> Provided material:

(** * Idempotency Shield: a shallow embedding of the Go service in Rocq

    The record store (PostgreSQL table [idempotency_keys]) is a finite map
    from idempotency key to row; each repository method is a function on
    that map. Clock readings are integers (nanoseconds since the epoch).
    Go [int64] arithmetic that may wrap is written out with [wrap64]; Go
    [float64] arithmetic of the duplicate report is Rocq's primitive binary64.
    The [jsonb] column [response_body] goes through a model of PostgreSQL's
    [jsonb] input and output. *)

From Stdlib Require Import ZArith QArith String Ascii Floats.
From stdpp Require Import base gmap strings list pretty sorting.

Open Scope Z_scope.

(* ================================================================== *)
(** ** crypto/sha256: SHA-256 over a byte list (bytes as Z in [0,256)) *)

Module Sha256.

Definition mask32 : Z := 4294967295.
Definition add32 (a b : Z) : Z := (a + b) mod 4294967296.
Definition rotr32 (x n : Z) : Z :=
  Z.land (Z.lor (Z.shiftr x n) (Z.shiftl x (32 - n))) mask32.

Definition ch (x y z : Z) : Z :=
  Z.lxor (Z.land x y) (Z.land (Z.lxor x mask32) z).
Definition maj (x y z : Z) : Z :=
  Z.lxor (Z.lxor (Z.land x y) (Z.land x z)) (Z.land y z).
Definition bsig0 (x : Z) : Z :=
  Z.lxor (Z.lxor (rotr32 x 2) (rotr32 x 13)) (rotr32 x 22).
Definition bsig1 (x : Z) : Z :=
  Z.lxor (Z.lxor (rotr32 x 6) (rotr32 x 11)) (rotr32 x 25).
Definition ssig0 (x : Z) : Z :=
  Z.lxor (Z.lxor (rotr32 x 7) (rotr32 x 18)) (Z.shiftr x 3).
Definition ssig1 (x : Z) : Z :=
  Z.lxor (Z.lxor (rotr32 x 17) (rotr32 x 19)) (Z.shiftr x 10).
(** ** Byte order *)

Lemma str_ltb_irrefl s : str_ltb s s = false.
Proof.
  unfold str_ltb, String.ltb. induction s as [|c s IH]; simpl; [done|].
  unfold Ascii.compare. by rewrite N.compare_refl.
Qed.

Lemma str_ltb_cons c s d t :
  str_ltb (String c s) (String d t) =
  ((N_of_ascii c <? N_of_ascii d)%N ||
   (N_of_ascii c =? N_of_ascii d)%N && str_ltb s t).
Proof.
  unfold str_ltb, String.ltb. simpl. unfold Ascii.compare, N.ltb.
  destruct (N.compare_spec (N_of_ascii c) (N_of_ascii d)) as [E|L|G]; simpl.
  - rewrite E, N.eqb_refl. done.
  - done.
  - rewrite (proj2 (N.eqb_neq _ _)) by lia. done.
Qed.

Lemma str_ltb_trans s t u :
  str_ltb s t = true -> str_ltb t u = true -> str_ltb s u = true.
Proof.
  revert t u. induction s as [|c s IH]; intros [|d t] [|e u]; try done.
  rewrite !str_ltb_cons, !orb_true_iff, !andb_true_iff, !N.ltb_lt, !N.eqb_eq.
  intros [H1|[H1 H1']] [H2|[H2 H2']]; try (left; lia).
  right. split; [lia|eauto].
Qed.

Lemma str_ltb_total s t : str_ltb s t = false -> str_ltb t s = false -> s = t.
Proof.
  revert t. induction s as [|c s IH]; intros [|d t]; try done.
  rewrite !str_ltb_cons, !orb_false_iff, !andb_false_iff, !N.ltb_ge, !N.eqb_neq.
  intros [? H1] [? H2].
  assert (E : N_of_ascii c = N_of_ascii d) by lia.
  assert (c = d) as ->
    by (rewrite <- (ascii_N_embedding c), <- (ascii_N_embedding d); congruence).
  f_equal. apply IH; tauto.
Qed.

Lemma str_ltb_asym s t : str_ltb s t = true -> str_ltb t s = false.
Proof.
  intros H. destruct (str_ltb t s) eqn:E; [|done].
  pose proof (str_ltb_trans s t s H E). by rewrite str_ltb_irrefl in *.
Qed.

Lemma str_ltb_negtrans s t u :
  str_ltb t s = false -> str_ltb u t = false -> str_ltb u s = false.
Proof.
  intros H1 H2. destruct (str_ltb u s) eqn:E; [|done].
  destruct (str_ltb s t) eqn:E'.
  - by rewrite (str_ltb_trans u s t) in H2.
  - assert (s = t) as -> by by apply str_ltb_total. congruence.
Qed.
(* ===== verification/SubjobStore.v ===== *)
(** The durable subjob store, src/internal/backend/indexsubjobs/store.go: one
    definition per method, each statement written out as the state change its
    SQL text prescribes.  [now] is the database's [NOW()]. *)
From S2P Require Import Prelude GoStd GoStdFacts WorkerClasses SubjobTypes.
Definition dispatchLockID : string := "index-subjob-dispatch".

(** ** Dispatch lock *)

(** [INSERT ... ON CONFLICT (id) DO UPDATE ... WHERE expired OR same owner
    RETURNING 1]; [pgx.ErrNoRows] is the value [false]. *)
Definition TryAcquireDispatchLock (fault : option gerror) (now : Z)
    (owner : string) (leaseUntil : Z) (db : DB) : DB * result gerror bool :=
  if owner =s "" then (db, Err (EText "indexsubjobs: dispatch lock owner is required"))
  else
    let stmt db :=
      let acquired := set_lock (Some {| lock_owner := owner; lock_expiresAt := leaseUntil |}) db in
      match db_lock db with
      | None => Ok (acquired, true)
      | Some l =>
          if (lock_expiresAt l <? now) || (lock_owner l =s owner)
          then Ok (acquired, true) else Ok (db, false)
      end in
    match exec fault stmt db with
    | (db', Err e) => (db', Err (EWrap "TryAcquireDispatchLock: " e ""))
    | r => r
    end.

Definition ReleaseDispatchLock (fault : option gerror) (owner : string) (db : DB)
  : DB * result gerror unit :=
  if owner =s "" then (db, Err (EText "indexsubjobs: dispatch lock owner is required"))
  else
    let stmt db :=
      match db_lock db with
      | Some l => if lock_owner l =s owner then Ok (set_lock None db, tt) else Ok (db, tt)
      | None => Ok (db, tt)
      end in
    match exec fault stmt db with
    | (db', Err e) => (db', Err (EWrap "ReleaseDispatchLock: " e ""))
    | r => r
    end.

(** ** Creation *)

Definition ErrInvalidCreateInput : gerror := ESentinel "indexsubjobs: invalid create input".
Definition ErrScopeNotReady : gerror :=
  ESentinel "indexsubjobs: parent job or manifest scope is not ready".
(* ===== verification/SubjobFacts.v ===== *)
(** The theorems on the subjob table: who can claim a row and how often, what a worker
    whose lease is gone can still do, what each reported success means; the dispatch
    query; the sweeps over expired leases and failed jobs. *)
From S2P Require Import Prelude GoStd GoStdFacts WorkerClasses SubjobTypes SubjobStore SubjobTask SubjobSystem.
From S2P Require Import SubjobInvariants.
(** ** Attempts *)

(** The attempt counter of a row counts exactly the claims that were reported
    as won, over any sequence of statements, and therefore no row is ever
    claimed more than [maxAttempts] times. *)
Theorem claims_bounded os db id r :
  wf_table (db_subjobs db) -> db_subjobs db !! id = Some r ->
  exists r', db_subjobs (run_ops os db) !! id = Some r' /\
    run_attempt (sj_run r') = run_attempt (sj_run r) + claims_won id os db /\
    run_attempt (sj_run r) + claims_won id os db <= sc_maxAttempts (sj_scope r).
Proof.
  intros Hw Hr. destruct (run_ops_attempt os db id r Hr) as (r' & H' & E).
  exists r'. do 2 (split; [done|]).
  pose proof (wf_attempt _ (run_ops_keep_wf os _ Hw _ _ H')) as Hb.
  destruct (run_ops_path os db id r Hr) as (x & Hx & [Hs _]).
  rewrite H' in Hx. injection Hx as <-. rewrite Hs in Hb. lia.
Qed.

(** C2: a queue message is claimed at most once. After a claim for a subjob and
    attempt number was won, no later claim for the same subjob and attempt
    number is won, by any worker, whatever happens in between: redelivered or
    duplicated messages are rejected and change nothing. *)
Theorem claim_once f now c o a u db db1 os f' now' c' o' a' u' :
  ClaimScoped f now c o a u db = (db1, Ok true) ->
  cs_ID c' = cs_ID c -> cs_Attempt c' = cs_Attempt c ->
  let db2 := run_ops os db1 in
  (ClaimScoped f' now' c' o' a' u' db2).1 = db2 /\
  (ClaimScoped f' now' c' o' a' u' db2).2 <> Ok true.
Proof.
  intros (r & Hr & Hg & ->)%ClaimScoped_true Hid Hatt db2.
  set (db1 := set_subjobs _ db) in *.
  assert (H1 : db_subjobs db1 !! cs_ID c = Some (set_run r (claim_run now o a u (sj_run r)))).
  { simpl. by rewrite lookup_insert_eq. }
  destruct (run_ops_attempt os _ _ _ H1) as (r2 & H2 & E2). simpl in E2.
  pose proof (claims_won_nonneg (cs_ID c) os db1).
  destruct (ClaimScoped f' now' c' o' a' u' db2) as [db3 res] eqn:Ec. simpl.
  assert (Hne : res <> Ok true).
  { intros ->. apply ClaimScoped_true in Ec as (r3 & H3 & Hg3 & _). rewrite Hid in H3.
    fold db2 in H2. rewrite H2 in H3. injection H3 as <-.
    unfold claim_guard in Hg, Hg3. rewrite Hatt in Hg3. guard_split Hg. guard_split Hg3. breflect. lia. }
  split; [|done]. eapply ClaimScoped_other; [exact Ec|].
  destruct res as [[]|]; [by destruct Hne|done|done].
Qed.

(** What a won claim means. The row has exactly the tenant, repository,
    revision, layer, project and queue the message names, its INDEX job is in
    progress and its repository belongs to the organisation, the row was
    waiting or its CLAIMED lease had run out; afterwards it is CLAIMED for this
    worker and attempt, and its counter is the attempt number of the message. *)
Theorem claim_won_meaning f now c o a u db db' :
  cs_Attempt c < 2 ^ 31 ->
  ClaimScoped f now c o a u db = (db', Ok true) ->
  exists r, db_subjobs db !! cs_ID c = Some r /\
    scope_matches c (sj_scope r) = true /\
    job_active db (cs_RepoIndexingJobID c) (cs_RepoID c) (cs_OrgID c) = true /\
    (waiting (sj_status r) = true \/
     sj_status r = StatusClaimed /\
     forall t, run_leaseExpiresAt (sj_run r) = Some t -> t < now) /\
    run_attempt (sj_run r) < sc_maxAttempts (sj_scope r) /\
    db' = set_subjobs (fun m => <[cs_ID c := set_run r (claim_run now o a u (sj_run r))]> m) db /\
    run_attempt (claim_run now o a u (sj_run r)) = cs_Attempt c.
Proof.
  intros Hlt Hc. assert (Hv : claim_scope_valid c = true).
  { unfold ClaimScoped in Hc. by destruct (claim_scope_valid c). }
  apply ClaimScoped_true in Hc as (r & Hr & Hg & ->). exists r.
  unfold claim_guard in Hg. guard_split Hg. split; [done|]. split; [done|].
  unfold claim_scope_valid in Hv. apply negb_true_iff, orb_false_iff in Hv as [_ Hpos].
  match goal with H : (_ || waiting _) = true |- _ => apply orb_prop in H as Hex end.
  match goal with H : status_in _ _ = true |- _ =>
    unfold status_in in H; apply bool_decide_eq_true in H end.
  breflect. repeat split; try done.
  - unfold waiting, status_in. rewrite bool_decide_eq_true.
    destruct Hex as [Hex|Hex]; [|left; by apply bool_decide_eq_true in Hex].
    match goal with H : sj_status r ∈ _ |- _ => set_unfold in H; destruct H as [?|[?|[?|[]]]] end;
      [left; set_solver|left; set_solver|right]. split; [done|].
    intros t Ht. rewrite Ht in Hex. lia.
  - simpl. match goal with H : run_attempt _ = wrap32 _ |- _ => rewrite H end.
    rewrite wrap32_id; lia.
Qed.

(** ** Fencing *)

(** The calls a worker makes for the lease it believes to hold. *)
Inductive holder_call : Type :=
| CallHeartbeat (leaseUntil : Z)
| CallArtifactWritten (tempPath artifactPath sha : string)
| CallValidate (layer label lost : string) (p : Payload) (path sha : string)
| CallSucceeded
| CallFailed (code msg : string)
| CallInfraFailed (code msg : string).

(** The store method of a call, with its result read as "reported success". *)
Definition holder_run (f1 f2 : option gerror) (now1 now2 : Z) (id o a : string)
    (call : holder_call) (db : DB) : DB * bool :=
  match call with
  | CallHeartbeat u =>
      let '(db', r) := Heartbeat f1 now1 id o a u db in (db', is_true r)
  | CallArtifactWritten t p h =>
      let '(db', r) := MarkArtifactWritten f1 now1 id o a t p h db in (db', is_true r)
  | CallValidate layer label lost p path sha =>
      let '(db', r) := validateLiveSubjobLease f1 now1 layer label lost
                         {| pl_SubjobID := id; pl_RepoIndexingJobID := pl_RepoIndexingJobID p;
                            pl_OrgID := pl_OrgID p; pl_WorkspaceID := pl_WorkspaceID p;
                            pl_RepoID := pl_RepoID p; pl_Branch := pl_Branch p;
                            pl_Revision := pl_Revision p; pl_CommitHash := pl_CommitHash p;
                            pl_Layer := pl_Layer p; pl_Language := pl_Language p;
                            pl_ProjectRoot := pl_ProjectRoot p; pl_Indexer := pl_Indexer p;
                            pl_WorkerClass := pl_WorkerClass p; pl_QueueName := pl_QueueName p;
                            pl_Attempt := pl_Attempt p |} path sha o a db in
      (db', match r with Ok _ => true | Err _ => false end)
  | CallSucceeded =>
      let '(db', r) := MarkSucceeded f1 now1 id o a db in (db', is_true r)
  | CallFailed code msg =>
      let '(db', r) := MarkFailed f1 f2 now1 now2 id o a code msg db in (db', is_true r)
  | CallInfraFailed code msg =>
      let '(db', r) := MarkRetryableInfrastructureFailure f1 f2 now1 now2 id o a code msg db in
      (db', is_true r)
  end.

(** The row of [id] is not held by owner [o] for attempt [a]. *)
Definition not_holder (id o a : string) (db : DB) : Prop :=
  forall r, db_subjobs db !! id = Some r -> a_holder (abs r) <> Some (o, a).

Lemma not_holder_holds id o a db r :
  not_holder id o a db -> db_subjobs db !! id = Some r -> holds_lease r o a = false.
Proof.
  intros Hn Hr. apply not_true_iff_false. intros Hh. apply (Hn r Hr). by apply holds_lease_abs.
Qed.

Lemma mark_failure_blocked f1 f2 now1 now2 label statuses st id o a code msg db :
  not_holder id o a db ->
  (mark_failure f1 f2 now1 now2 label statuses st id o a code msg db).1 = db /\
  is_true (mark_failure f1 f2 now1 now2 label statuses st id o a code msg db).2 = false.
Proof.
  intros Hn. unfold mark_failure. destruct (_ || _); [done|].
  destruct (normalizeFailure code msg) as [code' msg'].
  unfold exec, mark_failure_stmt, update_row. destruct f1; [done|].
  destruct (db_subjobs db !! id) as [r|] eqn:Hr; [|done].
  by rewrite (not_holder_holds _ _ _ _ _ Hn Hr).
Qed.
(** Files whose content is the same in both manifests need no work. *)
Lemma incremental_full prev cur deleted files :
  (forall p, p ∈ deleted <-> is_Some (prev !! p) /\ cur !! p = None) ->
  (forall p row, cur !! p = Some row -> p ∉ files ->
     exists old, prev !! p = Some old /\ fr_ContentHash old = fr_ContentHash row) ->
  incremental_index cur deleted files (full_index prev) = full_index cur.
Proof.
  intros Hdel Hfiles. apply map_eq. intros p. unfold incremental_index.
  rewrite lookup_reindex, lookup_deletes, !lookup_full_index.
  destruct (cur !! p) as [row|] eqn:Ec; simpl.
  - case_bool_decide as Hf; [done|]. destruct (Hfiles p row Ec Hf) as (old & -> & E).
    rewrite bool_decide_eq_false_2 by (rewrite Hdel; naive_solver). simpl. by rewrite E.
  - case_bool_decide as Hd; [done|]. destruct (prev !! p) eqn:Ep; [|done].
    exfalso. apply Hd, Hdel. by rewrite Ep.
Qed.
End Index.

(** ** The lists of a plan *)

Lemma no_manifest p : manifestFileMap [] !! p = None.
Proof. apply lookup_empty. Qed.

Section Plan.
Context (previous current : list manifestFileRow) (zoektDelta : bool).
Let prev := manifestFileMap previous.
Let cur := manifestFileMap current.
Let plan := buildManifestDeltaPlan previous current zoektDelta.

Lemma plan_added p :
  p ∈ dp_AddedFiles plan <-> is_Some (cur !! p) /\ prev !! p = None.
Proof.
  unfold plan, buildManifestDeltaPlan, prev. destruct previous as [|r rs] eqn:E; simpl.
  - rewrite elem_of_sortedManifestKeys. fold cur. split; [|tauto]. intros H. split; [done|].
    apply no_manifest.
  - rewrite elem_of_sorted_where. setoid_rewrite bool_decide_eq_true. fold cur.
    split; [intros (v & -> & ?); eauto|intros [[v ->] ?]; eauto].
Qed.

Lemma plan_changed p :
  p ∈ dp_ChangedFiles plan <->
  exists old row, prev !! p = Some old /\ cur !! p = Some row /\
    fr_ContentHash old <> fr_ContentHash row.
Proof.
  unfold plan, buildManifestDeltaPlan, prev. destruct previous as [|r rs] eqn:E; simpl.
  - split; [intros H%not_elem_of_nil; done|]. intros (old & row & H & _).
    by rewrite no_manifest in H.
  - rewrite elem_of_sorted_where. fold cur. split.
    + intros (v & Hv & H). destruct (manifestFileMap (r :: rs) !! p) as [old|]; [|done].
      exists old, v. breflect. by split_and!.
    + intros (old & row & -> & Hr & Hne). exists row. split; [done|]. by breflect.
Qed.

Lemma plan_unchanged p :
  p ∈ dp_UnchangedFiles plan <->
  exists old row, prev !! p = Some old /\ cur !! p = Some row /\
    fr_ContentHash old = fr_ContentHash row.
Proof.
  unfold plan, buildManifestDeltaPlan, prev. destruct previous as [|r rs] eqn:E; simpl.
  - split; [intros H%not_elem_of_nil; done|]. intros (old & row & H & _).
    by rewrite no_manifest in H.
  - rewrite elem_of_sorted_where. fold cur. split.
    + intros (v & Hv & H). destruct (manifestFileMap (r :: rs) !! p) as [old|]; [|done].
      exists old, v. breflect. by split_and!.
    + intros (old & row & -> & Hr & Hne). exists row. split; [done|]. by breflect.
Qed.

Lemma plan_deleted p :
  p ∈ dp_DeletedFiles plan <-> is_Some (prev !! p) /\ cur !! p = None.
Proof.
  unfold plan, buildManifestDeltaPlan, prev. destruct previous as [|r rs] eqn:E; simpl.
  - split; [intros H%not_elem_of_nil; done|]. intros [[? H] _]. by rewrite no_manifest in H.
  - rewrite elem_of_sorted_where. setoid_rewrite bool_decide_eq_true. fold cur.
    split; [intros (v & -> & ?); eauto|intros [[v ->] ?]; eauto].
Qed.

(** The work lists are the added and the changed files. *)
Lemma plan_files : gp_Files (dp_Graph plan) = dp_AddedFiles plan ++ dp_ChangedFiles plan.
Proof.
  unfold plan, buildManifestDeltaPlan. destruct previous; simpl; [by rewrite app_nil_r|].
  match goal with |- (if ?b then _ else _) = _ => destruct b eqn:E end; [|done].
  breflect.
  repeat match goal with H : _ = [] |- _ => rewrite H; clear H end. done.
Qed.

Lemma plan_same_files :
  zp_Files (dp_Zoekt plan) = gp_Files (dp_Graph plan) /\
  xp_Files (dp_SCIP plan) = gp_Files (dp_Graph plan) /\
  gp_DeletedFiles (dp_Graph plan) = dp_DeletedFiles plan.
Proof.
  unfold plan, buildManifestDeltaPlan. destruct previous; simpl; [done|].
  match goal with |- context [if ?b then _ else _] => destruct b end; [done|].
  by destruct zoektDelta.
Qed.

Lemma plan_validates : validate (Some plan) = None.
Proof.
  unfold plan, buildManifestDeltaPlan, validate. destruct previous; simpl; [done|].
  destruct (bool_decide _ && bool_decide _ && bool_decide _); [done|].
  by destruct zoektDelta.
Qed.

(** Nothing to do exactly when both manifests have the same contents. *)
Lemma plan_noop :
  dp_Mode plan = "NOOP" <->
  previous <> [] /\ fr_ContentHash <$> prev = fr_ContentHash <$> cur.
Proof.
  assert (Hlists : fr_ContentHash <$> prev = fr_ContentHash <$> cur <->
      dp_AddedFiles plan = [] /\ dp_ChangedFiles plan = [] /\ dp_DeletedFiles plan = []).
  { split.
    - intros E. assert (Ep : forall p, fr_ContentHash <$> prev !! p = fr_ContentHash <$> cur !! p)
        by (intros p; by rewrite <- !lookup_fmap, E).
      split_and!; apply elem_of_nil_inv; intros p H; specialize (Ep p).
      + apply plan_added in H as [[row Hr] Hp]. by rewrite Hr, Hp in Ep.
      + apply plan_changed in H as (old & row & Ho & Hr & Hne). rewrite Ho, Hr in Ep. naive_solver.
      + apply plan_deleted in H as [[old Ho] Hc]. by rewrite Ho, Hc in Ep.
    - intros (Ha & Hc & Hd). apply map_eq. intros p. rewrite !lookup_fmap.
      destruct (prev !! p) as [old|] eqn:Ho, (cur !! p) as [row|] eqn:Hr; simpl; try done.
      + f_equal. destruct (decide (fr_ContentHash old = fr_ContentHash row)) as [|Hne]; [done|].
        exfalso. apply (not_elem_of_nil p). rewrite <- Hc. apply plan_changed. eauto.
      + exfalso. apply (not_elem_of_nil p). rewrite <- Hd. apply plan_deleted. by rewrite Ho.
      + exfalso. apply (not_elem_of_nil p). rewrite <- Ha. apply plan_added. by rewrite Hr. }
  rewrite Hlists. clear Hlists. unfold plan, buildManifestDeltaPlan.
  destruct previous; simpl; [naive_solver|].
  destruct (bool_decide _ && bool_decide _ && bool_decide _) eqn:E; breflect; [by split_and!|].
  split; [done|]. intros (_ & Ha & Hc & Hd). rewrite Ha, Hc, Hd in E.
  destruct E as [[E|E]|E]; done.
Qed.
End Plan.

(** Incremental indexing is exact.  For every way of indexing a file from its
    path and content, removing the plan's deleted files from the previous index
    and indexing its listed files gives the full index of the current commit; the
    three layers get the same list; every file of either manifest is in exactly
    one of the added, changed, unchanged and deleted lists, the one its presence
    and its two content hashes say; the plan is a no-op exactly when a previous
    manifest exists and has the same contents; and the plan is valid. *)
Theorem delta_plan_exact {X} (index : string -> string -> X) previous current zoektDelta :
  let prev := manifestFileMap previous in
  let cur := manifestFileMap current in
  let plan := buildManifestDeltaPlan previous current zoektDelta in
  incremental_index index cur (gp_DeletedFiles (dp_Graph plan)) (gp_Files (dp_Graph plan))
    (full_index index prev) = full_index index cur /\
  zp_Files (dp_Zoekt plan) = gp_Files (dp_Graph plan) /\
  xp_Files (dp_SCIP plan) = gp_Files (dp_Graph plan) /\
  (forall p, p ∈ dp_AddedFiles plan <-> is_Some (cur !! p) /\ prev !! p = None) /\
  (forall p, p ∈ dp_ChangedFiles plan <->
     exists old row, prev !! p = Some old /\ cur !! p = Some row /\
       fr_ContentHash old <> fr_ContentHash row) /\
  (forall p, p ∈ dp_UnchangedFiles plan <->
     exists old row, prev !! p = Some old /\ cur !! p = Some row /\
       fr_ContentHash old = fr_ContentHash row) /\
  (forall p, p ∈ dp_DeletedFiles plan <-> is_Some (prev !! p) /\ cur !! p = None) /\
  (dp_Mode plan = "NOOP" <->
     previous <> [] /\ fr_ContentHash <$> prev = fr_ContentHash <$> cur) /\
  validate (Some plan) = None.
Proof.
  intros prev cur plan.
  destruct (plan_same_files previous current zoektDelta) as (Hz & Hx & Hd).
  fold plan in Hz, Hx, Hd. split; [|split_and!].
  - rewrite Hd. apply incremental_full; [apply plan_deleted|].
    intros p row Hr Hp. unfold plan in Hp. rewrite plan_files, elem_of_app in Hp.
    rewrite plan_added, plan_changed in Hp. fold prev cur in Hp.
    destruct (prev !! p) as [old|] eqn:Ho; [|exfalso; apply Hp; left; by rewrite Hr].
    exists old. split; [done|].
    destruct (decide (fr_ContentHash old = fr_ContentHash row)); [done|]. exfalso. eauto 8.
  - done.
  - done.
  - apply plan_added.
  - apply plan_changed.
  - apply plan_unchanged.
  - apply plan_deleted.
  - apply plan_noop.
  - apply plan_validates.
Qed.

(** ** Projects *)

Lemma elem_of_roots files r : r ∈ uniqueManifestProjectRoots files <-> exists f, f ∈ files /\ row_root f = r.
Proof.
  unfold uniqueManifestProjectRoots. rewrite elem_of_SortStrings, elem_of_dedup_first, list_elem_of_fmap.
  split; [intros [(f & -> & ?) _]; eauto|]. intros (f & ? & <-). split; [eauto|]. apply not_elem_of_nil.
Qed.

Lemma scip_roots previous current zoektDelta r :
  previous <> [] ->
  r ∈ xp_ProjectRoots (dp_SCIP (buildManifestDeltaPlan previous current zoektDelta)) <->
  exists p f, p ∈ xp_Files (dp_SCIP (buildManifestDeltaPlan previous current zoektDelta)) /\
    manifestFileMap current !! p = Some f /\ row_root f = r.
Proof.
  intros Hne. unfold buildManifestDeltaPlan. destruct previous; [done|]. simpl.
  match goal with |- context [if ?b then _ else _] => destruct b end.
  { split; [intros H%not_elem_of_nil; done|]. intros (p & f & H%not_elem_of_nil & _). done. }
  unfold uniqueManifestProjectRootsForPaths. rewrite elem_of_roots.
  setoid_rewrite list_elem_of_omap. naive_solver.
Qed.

> What you need to do: The lines to extract from the data above begin with the line containing "exists r'. do 2 (split; [done|])." and end with the line containing "scope_matches c (sj_scope r) = true /\". Extract them exactly, including both.

> Solution to this problem:
  exists r'. do 2 (split; [done|]).
  pose proof (wf_attempt _ (run_ops_keep_wf os _ Hw _ _ H')) as Hb.
  destruct (run_ops_path os db id r Hr) as (x & Hx & [Hs _]).
  rewrite H' in Hx. injection Hx as <-. rewrite Hs in Hb. lia.
Qed.

(** C2: a queue message is claimed at most once. After a claim for a subjob and
    attempt number was won, no later claim for the same subjob and attempt
    number is won, by any worker, whatever happens in between: redelivered or
    duplicated messages are rejected and change nothing. *)
Theorem claim_once f now c o a u db db1 os f' now' c' o' a' u' :
  ClaimScoped f now c o a u db = (db1, Ok true) ->
  cs_ID c' = cs_ID c -> cs_Attempt c' = cs_Attempt c ->
  let db2 := run_ops os db1 in
  (ClaimScoped f' now' c' o' a' u' db2).1 = db2 /\
  (ClaimScoped f' now' c' o' a' u' db2).2 <> Ok true.
Proof.
  intros (r & Hr & Hg & ->)%ClaimScoped_true Hid Hatt db2.
  set (db1 := set_subjobs _ db) in *.
  assert (H1 : db_subjobs db1 !! cs_ID c = Some (set_run r (claim_run now o a u (sj_run r)))).
  { simpl. by rewrite lookup_insert_eq. }
  destruct (run_ops_attempt os _ _ _ H1) as (r2 & H2 & E2). simpl in E2.
  pose proof (claims_won_nonneg (cs_ID c) os db1).
  destruct (ClaimScoped f' now' c' o' a' u' db2) as [db3 res] eqn:Ec. simpl.
  assert (Hne : res <> Ok true).
  { intros ->. apply ClaimScoped_true in Ec as (r3 & H3 & Hg3 & _). rewrite Hid in H3.
    fold db2 in H2. rewrite H2 in H3. injection H3 as <-.
    unfold claim_guard in Hg, Hg3. rewrite Hatt in Hg3. guard_split Hg. guard_split Hg3. breflect. lia. }
  split; [|done]. eapply ClaimScoped_other; [exact Ec|].
  destruct res as [[]|]; [by destruct Hne|done|done].
Qed.

(** What a won claim means. The row has exactly the tenant, repository,
    revision, layer, project and queue the message names, its INDEX job is in
    progress and its repository belongs to the organisation, the row was
    waiting or its CLAIMED lease had run out; afterwards it is CLAIMED for this
    worker and attempt, and its counter is the attempt number of the message. *)
Theorem claim_won_meaning f now c o a u db db' :
  cs_Attempt c < 2 ^ 31 ->
  ClaimScoped f now c o a u db = (db', Ok true) ->
  exists r, db_subjobs db !! cs_ID c = Some r /\
    scope_matches c (sj_scope r) = true /\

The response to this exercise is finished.